HOW TO COMPLETE THIS TASK: Check every line of the data for the word "Record", and copy those that have it.

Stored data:
(* ===== verification/File.v ===== *)
(** * fs/file.c: open files

    The table of open files and the operations on them.  A file pointer is an
    index into ftable[]. *)

From S2P Require Import Prelude Machine Str Lock Pmem Kvm Mmap Uvm Proc Buf Bitmap Inode Dir.

(** ** Data *)

Definition FD_UNUSED : Z := 0.
Definition FD_DIR : Z := 1.
Definition FD_FILE : Z := 2.
Definition FD_DEVICE : Z := 3.
Definition MODE_CREATE : Z := 1.
Definition MODE_READ : Z := 2.
Definition MODE_WRITE : Z := 4.
Definition N_DEV : Z := 10.
Definition N_FILE : Z := 32.
Definition LSEEK_SET : Z := 0.
Definition LSEEK_ADD : Z := 1.
Definition LSEEK_SUB : Z := 2.

Record file : Type := mkFile {
  ftype : Z; readable : bool; writable : bool; fref : Z; fmajor : Z; foffset : Z; fip : option nat }.
Definition blank_file : file := mkFile 0 false false 0 0 0 None.

Definition set_ftype v f := mkFile v (readable f) (writable f) (fref f) (fmajor f) (foffset f) (fip f).
Definition set_readable v f := mkFile (ftype f) v (writable f) (fref f) (fmajor f) (foffset f) (fip f).
Definition set_writable v f := mkFile (ftype f) (readable f) v (fref f) (fmajor f) (foffset f) (fip f).
Definition set_fref v f := mkFile (ftype f) (readable f) (writable f) v (fmajor f) (foffset f) (fip f).
Definition set_fmajor v f := mkFile (ftype f) (readable f) (writable f) (fref f) v (foffset f) (fip f).
Definition set_foffset v f := mkFile (ftype f) (readable f) (writable f) (fref f) (fmajor f) v (fip f).
Definition set_fip v f := mkFile (ftype f) (readable f) (writable f) (fref f) (fmajor f) (foffset f) v.

(** struct dev: the read and write functions a driver registers, if any. *)
Record dev (D : Type) : Type := mkDev {
  dread : option (Z -> Z -> bool -> M (istate D) Z);
  dwrite : option (Z -> Z -> bool -> M (istate D) Z) }.
Arguments mkDev {D}. Arguments dread {D}. Arguments dwrite {D}.

Record fstate (D : Type) : Type := mkF {
  fi : istate D;
  ftable : list file;
  lk_ftable : spinlock;
  devlist : list (dev D);
}.
Arguments mkF {D}. Arguments fi {D}. Arguments ftable {D}. Arguments lk_ftable {D}. Arguments devlist {D}.

Section file.
Context {D : Type} {HD : BlockDev D} (sl_fuel : nat) (buf_addr : nat -> Z) (stack_name : list Z).
(** The address of the file_state_t of file_stat on the kernel stack. *)
Context (stat_addr : Z).

Definition f_i : lens (fstate D) (istate D) :=
  Lens fi (fun i s => mkF i (ftable s) (lk_ftable s) (devlist s)).
Definition f_k : lens (fstate D) kstate :=
  Lens (fun s => lget i_k (fi s)) (fun k s => lset f_i (lset i_k k (fi s)) s).
Definition f_lk : lens (fstate D) (cpu * spinlock) :=
  Lens (fun s => (pcpu (kpm (lget f_k s)), lk_ftable s))
       (fun p s => let s := lset f_k (lset k_cpu (fst p) (lget f_k s)) s in
                   mkF (fi s) (ftable s) (snd p) (devlist s)).
Definition file_at (s : fstate D) (f : nat) : file := default blank_file (ftable s !! f).
Definition upd_file (f : nat) (g : file -> file) (s : fstate D) : fstate D :=
  mkF (fi s) (alter g f (ftable s)) (lk_ftable s) (devlist s).
Definition rd_file (f : nat) : M (fstate D) file := gets (fun s => file_at s f).
Definition wr_file (f : nat) (g : file -> file) : M (fstate D) unit := modify (upd_file f g).
(** A dereference of file->ip. *)
Definition file_ip (f : nat) : M (fstate D) nat :=
  let* fl := rd_file f in match fip fl with Some ip => ret ip | None => fault end.

(** ** Operations *)

Definition file_init : M (fstate D) unit :=
  modify (fun s => mkF (fi s) (ftable s) (spinlock_init "ftable") (devlist s));;;
  for_ (Z.to_nat N_FILE) 0 1 (fun z =>
    wr_file (Z.to_nat z) (set_fref 0);;;
    wr_file (Z.to_nat z) (set_ftype FD_UNUSED));;;
  for_ (Z.to_nat N_DEV) 0 1 (fun z =>
    modify (fun s => mkF (fi s) (ftable s) (lk_ftable s)
      (alter (fun d => mkDev None None) (Z.to_nat z) (devlist s)))).

Definition file_alloc : M (fstate D) nat :=
  zoom f_lk spinlock_acquire;;;
  let* r := for_exit (Z.to_nat N_FILE) 0 1 (fun z =>
    let f := Z.to_nat z in
    let* fl := rd_file f in
    if fref fl =? 0 then
      wr_file f (set_fref 1);;;
      wr_file f (set_ftype FD_UNUSED);;;
      wr_file f (set_readable false);;;
      wr_file f (set_writable false);;;
      wr_file f (set_foffset 0);;;
      wr_file f (set_fip None);;;
      zoom f_lk spinlock_release;;;
      ret (Some f)
    else ret None) in
  match r with
  | Some f => ret f
  | None =>
      zoom f_lk spinlock_release;;;
      panic "file_alloc: no free file"
  end.

Definition file_create_dev (path : list Z) (major minor : Z) : M (fstate D) (option nat) :=
  let* r := zoom f_i (path_create_inode sl_fuel stack_name path FT_DEVICE major minor) in
  match r with
  | None => ret None
  | Some ip =>
      let* f := file_alloc in
      wr_file f (set_ftype FD_DEVICE);;;
      wr_file f (set_readable true);;;
      wr_file f (set_writable true);;;
      wr_file f (set_fmajor major);;;
      wr_file f (set_fip (Some ip));;;
      ret (Some f)
  end.

Definition file_open (path : list Z) (open_mode : Z) : M (fstate D) (option nat) :=
  let* r := zoom f_i (if negb (Z.land open_mode MODE_CREATE =? 0)
                      then path_create_inode sl_fuel stack_name path FT_FILE 0 0
                      else path_to_inode sl_fuel stack_name path) in
  match r with
  | None => ret None
  | Some ip =>
      zoom f_i (inode_lock sl_fuel ip);;;
      let* f := file_alloc in
      let* i := zoom f_i (rd_inode ip) in
      (if itype (idisk i) =? FT_DIR then wr_file f (set_ftype FD_DIR)
       else if itype (idisk i) =? FT_DEVICE then
         wr_file f (set_ftype FD_DEVICE);;;
         wr_file f (set_fmajor (imajor (idisk i)))
       else wr_file f (set_ftype FD_FILE));;;
      wr_file f (set_readable (negb (Z.land open_mode MODE_READ =? 0)));;;
      wr_file f (set_writable (negb (Z.land open_mode MODE_WRITE =? 0)));;;
      wr_file f (set_foffset 0);;;
      wr_file f (set_fip (Some ip));;;
      zoom f_i (inode_unlock ip);;;
      ret (Some f)
  end.

Definition file_close (f : nat) : M (fstate D) unit :=
  zoom f_lk spinlock_acquire;;;
  let* fl := rd_file f in
  when (fref fl <? 1) (panic "file_close: ref < 1");;;
  wr_file f (set_fref (u32 (fref fl - 1)));;;
  let* fl := rd_file f in
  if fref fl =? 0 then
    let ip := fip fl in
    wr_file f (set_ftype FD_UNUSED);;;
    wr_file f (set_fip None);;;
    zoom f_lk spinlock_release;;;
    match ip with
    | Some ip => zoom f_i (inode_free sl_fuel ip)
    | None => ret tt
    end
  else zoom f_lk spinlock_release.

(** inode_read_data and inode_write_data at a user or a kernel address. *)
Definition read_at (ip : nat) (offset len dst : Z) (user : bool) : M (istate D) Z :=
  if user then
    let* r := inode_read_data sl_fuel buf_addr ip offset len (ToUser dst) in ret (fst r)
  else
    let* r := inode_read_data sl_fuel buf_addr ip offset len ToKernel in
    mem_store dst (snd r);;;
    ret (fst r).
Definition write_at (ip : nat) (offset len src : Z) (user : bool) : M (istate D) Z :=
  if user then inode_write_data sl_fuel buf_addr ip offset len (FromUser src)
  else
    let* l := mem_load src (Z.to_nat len) in
    inode_write_data sl_fuel buf_addr ip offset len (FromKernel l).

Definition file_read (f : nat) (len dst : Z) (user : bool) : M (fstate D) Z :=
  let* fl := rd_file f in
  if negb (readable fl) then ret 0
  else if ftype fl =? FD_DEVICE then
    let* devs := gets devlist in
    match (if fmajor fl <? N_DEV then devs !! Z.to_nat (fmajor fl) else None) with
    | Some d => match dread d with Some rdev => zoom f_i (rdev len dst user) | None => ret 0 end
    | None => ret 0
    end
  else if (ftype fl =? FD_FILE) || (ftype fl =? FD_DIR) then
    let* ip := file_ip f in
    zoom f_i (inode_lock sl_fuel ip);;;
    let* fl := rd_file f in
    let* r := zoom f_i (read_at ip (foffset fl) len dst user) in
    let* fl := rd_file f in
    wr_file f (set_foffset (u32 (foffset fl + r)));;;
    zoom f_i (inode_unlock ip);;;
    ret r
  else ret 0.

Definition file_write (f : nat) (len src : Z) (user : bool) : M (fstate D) Z :=
  let* fl := rd_file f in
  if negb (writable fl) then ret 0
  else if ftype fl =? FD_DEVICE then
    let* devs := gets devlist in
    match (if fmajor fl <? N_DEV then devs !! Z.to_nat (fmajor fl) else None) with
    | Some d => match dwrite d with Some wdev => zoom f_i (wdev len src user) | None => ret 0 end
    | None => ret 0
    end
  else if ftype fl =? FD_FILE then
    let* ip := file_ip f in
    zoom f_i (inode_lock sl_fuel ip);;;
    let* fl := rd_file f in
    let* r := zoom f_i (write_at ip (foffset fl) len src user) in
    let* fl := rd_file f in
    wr_file f (set_foffset (u32 (foffset fl + r)));;;
    zoom f_i (inode_unlock ip);;;
    ret r
  else ret 0.

Definition file_lseek (f : nat) (offset flags : Z) : M (fstate D) Z :=
  let* fl := rd_file f in
  if negb (ftype fl =? FD_FILE) then ret U32_FAIL
  else if flags =? LSEEK_SET then
    wr_file f (set_foffset offset);;;
    let* fl := rd_file f in ret (foffset fl)
  else if flags =? LSEEK_ADD then
    wr_file f (set_foffset (u32 (foffset fl + offset)));;;
    let* fl := rd_file f in ret (foffset fl)
  else if flags =? LSEEK_SUB then
    (if offset <=? foffset fl then wr_file f (set_foffset (foffset fl - offset))
     else wr_file f (set_foffset 0));;;
    let* fl := rd_file f in ret (foffset fl)
  else ret U32_FAIL.

Definition file_dup (f : nat) : M (fstate D) nat :=
  zoom f_lk spinlock_acquire;;;
  let* fl := rd_file f in
  assert_ (0 <? fref fl) "file_dup: ref";;;
  wr_file f (set_fref (u32 (fref fl + 1)));;;
  zoom f_lk spinlock_release;;;
  ret f.

(** file_state_t: uint16 type, inode_num, nlink, two bytes of padding, uint32 size. *)
Definition sizeof_file_state : Z := 12.
Definition file_stat (f : nat) (addr : Z) : M (fstate D) Z :=
  let* fl := rd_file f in
  when ((ftype fl =? FD_FILE) || (ftype fl =? FD_DIR))
    (let* ip := file_ip f in
     zoom f_i (inode_lock sl_fuel ip);;;
     let* i := zoom f_i (rd_inode ip) in
     zoom f_i (mem_store stat_addr (enc16 (itype (idisk i)) ++ enc16 (inode_num i) ++ enc16 (inlink (idisk i))));;;
     zoom f_i (mem_store (stat_addr + 8) (enc32 (isize (idisk i))));;;
     zoom f_i (inode_unlock ip);;;
     let* p := zoom f_k myproc in
     let* pp := zoom f_k (rd_proc p) in
     zoom f_k (zoom k_pmem (uvm_copyout (pgtbl pp) addr stat_addr sizeof_file_state)));;;
  ret (-1).

End file.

ANSWER SECTION:
Record file : Type := mkFile {
Record dev (D : Type) : Type := mkDev {
Record fstate (D : Type) : Type := mkF {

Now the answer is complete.